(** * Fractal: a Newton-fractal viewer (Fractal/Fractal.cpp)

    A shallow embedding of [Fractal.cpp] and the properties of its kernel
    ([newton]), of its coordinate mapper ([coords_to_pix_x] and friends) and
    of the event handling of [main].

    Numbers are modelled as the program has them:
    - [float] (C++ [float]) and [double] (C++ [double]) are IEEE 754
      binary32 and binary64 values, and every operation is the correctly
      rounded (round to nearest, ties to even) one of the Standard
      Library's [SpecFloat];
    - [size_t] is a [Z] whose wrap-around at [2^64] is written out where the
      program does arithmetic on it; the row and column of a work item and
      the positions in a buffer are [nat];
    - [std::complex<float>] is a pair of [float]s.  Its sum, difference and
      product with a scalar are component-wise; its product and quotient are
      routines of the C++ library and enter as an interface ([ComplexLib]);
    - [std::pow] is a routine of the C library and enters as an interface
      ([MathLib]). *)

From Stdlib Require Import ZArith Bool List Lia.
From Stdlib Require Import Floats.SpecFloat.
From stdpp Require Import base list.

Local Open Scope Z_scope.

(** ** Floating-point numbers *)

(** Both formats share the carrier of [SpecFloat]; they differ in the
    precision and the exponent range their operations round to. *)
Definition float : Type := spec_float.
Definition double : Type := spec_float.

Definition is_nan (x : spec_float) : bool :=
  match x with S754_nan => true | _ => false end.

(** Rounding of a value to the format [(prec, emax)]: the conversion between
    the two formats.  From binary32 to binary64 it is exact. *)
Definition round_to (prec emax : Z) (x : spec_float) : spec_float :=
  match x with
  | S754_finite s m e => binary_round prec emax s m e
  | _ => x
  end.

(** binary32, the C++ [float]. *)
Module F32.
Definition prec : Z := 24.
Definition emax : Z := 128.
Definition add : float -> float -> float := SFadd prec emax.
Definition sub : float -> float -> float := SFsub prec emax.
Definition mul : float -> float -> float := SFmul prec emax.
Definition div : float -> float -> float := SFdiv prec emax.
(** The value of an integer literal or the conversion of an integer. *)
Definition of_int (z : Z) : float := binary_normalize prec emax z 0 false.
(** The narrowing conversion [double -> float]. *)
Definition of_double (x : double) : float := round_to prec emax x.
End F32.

--

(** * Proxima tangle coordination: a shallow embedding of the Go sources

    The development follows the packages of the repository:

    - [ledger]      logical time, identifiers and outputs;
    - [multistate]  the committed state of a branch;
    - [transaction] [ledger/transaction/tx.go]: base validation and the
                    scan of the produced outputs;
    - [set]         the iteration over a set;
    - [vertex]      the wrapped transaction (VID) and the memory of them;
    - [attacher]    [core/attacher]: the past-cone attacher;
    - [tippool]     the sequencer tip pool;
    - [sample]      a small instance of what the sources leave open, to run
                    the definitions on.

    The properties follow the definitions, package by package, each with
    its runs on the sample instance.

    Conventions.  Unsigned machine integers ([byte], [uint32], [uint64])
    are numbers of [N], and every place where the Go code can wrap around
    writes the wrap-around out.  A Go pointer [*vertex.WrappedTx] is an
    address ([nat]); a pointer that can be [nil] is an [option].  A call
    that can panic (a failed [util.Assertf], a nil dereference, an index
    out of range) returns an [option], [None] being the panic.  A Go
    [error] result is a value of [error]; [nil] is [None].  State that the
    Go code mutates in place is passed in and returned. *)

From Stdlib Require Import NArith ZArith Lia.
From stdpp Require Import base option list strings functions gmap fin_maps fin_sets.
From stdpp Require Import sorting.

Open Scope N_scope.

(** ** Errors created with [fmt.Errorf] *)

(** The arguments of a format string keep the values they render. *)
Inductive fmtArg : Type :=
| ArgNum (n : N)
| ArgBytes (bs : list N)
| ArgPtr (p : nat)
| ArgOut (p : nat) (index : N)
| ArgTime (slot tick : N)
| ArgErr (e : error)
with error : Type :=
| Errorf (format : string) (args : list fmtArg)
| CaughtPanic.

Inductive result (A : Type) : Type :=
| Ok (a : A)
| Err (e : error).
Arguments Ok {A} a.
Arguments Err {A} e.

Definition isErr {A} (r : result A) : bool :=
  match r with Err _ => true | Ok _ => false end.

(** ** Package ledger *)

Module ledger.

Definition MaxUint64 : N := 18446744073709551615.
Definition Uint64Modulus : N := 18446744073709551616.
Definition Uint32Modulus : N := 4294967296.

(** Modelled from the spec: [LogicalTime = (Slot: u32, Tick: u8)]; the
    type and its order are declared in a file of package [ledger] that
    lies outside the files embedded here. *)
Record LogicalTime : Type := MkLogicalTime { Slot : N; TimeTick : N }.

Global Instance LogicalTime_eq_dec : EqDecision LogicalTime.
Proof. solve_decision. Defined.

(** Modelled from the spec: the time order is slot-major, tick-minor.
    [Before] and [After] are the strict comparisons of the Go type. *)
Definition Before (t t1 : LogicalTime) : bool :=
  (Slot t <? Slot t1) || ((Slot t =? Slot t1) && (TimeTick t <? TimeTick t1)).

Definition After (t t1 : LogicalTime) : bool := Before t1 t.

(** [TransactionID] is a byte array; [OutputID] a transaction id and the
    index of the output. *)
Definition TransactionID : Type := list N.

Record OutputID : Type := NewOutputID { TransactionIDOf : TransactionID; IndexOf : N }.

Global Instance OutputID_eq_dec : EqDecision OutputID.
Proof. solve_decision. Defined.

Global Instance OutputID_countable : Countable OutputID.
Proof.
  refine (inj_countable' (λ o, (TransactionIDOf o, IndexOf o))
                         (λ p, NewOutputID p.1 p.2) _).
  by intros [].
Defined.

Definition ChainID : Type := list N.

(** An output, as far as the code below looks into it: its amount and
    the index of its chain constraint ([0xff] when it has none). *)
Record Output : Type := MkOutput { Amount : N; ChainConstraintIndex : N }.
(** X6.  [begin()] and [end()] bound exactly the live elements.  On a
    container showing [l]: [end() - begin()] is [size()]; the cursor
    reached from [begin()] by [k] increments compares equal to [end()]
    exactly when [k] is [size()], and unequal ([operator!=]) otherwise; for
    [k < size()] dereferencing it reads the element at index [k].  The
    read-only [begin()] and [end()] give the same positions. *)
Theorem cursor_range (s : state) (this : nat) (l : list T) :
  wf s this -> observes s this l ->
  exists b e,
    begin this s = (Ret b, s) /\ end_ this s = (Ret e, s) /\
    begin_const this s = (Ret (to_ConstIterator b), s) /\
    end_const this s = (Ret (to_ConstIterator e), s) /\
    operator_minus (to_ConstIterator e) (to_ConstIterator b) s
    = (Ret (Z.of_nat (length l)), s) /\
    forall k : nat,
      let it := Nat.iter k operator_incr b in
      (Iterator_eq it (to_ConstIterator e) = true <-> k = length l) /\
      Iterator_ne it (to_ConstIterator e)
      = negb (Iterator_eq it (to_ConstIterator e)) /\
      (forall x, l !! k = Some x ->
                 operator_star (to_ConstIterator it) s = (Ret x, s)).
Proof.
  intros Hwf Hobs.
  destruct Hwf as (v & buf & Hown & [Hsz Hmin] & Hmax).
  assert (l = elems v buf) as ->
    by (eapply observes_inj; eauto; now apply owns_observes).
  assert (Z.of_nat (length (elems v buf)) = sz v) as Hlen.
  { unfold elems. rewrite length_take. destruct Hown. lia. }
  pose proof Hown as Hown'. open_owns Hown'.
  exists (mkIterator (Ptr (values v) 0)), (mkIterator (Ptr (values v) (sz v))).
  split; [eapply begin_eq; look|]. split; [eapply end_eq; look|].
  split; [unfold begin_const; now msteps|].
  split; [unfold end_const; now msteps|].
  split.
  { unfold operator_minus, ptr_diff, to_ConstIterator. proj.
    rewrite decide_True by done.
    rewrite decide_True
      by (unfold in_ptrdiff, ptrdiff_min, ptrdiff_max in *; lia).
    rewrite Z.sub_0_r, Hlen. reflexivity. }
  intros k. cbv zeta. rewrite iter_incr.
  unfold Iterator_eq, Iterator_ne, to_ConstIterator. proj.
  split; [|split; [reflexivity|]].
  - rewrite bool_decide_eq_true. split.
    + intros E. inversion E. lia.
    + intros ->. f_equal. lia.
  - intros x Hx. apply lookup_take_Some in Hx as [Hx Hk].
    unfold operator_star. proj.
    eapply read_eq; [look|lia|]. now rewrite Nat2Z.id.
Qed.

==

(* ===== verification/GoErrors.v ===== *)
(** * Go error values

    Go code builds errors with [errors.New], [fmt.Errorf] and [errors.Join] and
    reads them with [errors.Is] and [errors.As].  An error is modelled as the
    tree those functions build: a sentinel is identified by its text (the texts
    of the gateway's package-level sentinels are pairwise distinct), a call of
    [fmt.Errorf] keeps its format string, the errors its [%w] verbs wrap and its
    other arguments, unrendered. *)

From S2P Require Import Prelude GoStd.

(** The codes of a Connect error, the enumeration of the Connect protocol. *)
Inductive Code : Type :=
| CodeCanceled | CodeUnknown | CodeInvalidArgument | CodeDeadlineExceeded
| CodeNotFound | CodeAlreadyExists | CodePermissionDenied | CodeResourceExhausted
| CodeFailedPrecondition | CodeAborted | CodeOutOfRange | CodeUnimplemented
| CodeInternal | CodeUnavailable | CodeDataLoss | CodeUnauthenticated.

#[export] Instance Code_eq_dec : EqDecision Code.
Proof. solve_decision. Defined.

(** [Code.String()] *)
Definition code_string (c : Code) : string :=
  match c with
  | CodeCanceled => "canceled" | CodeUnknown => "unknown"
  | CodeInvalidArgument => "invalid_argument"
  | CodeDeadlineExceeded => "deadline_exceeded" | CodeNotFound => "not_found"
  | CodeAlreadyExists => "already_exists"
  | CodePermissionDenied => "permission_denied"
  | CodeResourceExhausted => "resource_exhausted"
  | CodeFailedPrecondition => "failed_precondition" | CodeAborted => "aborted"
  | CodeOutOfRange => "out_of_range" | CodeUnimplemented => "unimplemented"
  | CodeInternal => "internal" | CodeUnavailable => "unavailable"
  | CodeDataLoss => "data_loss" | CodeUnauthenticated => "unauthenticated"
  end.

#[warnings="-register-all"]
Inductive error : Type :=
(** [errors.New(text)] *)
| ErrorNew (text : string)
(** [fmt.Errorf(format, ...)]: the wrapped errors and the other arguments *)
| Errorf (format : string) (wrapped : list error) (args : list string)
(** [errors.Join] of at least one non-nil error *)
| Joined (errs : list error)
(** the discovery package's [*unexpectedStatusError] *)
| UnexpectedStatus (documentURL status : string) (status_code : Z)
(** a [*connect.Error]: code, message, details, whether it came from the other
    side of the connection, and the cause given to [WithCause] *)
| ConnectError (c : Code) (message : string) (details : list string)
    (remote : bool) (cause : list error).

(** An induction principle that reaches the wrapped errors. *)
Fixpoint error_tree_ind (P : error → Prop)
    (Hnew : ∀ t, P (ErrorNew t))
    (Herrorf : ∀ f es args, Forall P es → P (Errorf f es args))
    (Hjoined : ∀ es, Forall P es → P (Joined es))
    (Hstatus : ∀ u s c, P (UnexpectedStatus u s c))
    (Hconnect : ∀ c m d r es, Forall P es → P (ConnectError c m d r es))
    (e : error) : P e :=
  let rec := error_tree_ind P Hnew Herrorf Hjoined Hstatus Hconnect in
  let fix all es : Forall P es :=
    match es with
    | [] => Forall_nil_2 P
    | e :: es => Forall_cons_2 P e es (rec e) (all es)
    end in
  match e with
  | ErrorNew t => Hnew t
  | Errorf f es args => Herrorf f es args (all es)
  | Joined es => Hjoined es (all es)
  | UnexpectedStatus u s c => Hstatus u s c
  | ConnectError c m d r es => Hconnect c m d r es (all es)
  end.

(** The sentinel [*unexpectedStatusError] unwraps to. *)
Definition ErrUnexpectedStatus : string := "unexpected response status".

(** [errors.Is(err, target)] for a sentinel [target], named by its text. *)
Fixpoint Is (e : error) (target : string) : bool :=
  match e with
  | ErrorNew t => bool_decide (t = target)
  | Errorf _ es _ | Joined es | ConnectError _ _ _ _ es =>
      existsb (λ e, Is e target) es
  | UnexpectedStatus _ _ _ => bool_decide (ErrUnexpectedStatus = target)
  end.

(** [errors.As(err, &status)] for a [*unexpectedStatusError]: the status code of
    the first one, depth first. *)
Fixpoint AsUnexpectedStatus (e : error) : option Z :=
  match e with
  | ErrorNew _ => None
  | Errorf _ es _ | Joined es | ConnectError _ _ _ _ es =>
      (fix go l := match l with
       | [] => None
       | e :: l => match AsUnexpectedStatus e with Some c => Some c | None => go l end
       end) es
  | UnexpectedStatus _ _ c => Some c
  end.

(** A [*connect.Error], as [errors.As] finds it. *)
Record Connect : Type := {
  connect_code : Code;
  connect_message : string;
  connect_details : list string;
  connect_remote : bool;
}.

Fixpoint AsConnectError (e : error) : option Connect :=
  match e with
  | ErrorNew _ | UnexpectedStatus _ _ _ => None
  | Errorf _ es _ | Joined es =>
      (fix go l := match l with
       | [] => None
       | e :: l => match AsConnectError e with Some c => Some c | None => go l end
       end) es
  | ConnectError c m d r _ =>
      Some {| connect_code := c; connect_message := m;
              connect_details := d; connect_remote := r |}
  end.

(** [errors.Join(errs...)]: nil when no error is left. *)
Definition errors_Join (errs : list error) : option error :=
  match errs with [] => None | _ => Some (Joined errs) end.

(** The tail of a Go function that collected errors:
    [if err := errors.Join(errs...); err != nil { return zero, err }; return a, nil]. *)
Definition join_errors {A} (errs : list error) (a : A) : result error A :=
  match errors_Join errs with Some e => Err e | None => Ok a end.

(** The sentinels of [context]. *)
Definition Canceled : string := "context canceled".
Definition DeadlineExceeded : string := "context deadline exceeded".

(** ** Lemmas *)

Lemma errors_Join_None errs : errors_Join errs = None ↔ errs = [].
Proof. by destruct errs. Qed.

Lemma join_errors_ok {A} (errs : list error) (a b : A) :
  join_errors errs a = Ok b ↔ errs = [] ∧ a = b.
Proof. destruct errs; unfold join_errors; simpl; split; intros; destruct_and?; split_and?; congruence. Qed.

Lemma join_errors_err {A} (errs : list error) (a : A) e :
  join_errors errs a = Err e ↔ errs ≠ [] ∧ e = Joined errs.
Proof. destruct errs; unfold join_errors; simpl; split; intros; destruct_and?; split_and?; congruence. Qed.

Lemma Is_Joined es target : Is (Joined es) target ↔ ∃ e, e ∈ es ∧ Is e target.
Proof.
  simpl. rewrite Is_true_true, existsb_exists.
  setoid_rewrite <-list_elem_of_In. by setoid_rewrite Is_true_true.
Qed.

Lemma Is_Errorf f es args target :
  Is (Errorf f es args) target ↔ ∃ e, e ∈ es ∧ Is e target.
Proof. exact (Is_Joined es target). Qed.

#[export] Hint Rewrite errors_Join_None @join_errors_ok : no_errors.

## Task goal
From the material above, copy exactly the lines between the line holding "(** * Fractal: a" and the line holding "routines of the", inclusive, and only those.

## Written answer
(** * Fractal: a Newton-fractal viewer (Fractal/Fractal.cpp)

    A shallow embedding of [Fractal.cpp] and the properties of its kernel
    ([newton]), of its coordinate mapper ([coords_to_pix_x] and friends) and
    of the event handling of [main].

    Numbers are modelled as the program has them:
    - [float] (C++ [float]) and [double] (C++ [double]) are IEEE 754
      binary32 and binary64 values, and every operation is the correctly
      rounded (round to nearest, ties to even) one of the Standard
      Library's [SpecFloat];
    - [size_t] is a [Z] whose wrap-around at [2^64] is written out where the
      program does arithmetic on it; the row and column of a work item and
      the positions in a buffer are [nat];
    - [std::complex<float>] is a pair of [float]s.  Its sum, difference and
      product with a scalar are component-wise; its product and quotient are
      routines of the C++ library and enter as an interface ([ComplexLib]);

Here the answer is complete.